Le pratiche democratiche promuovono valori condivisi, partecipazione e trasparenza. Gli strumenti digitali dovrebbero valorizzare studenti e studentesse, educatori ed educatrici, dare spazio a voci diverse e sostenere la cittadinanza attiva, anziché escludere o marginalizzare determinati gruppi.

Le pratiche protettive si concentrano sulla tutela dei dati personali, della privacy, della cybersicurezza e della dignità umana. La fiducia è un pilastro degli ambienti di apprendimento digitali e può essere costruita solo quando gli/le utenti si sentono al sicuro e rispettati.

Le pratiche abilitanti, eque e innovative garantiscono che le tecnologie digitali supportino realmente l’apprendimento, lo sviluppo professionale e il progresso sociale, senza creare dipendenza, vantaggi ingiusti o danni.

Le organizzazioni formative, i formatori e le formatrici, i progettisti pedagogici e il personale IT svolgono un ruolo centrale nel determinare come si sviluppa la digitalizzazione. Le loro decisioni influenzano non solo i risultati dell’apprendimento, ma anche la sostenibilità ambientale, l’inclusione sociale e la partecipazione democratica.
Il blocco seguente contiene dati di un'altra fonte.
(** * cf-bigip-ctlr, package f5router: the configuration driver and the
      route aggregator

    A shallow embedding of [f5router/driver.go] (the supervisor of the
    [bigipconfigdriver.py] child process) and of the parts of the
    aggregator that [f5router/f5router_test.go] exercises.

    - [Driver.Run] and the goroutine [runBigIPDriver] are two threads that
      meet on the channels [pidCh] and [done]; they are embedded as a
      deterministic step function over a state holding one program counter
      per thread, driven by an arbitrary schedule.  Everything the
      operating system decides (does the pipe open, does the child start,
      what does it print, how does it end, which signal arrives) is read
      from an environment record.
    - The comparators, the constructor [NewF5Router] and [RouteUpdate] live
      in [f5router.go], which is not part of the sources at hand; they are
      modelled from the specification and marked as such. *)

From Stdlib Require Import ZArith Lia Bool.
From Stdlib Require Import Ascii.
From Stdlib Require String.
From Stdlib Require Import DecimalString.
From stdpp Require Import base option list sorting strings gmap.

Local Open Scope Z_scope.

(* ================================================================== *)
(** * Go values used by the package *)
(* ================================================================== *)

(** A Go [error] value, by its message. [None : option error] is [nil]. *)
Definition error := string.

(** An [os.Signal] interface value: its number and what [String()]
    returns. *)
Record Signal := mkSignal { signo : Z; Signal_String : string }.

(** [strings.Contains(s, substr)]. *)
Fixpoint Contains (s substr : string) : bool :=
  if Stdlib.Strings.String.prefix substr s then true
  else match s with
       | EmptyString => false
       | String _ s' => Contains s' substr
       end.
Il progetto In-DigiT sostiene questi attori fornendo strumenti concreti per riflettere sulle pratiche attuali e individuare aree di miglioramento.

Adottare pratiche digitali responsabili non significa fare tutto in modo perfetto, ma compiere scelte informate e consapevoli. Integrando la responsabilità al centro della trasformazione digitale, il settore della formazione può contribuire a costruire un futuro digitale che sia non solo innovativo, ma anche equo, inclusivo e sostenibile per tutti e tutte.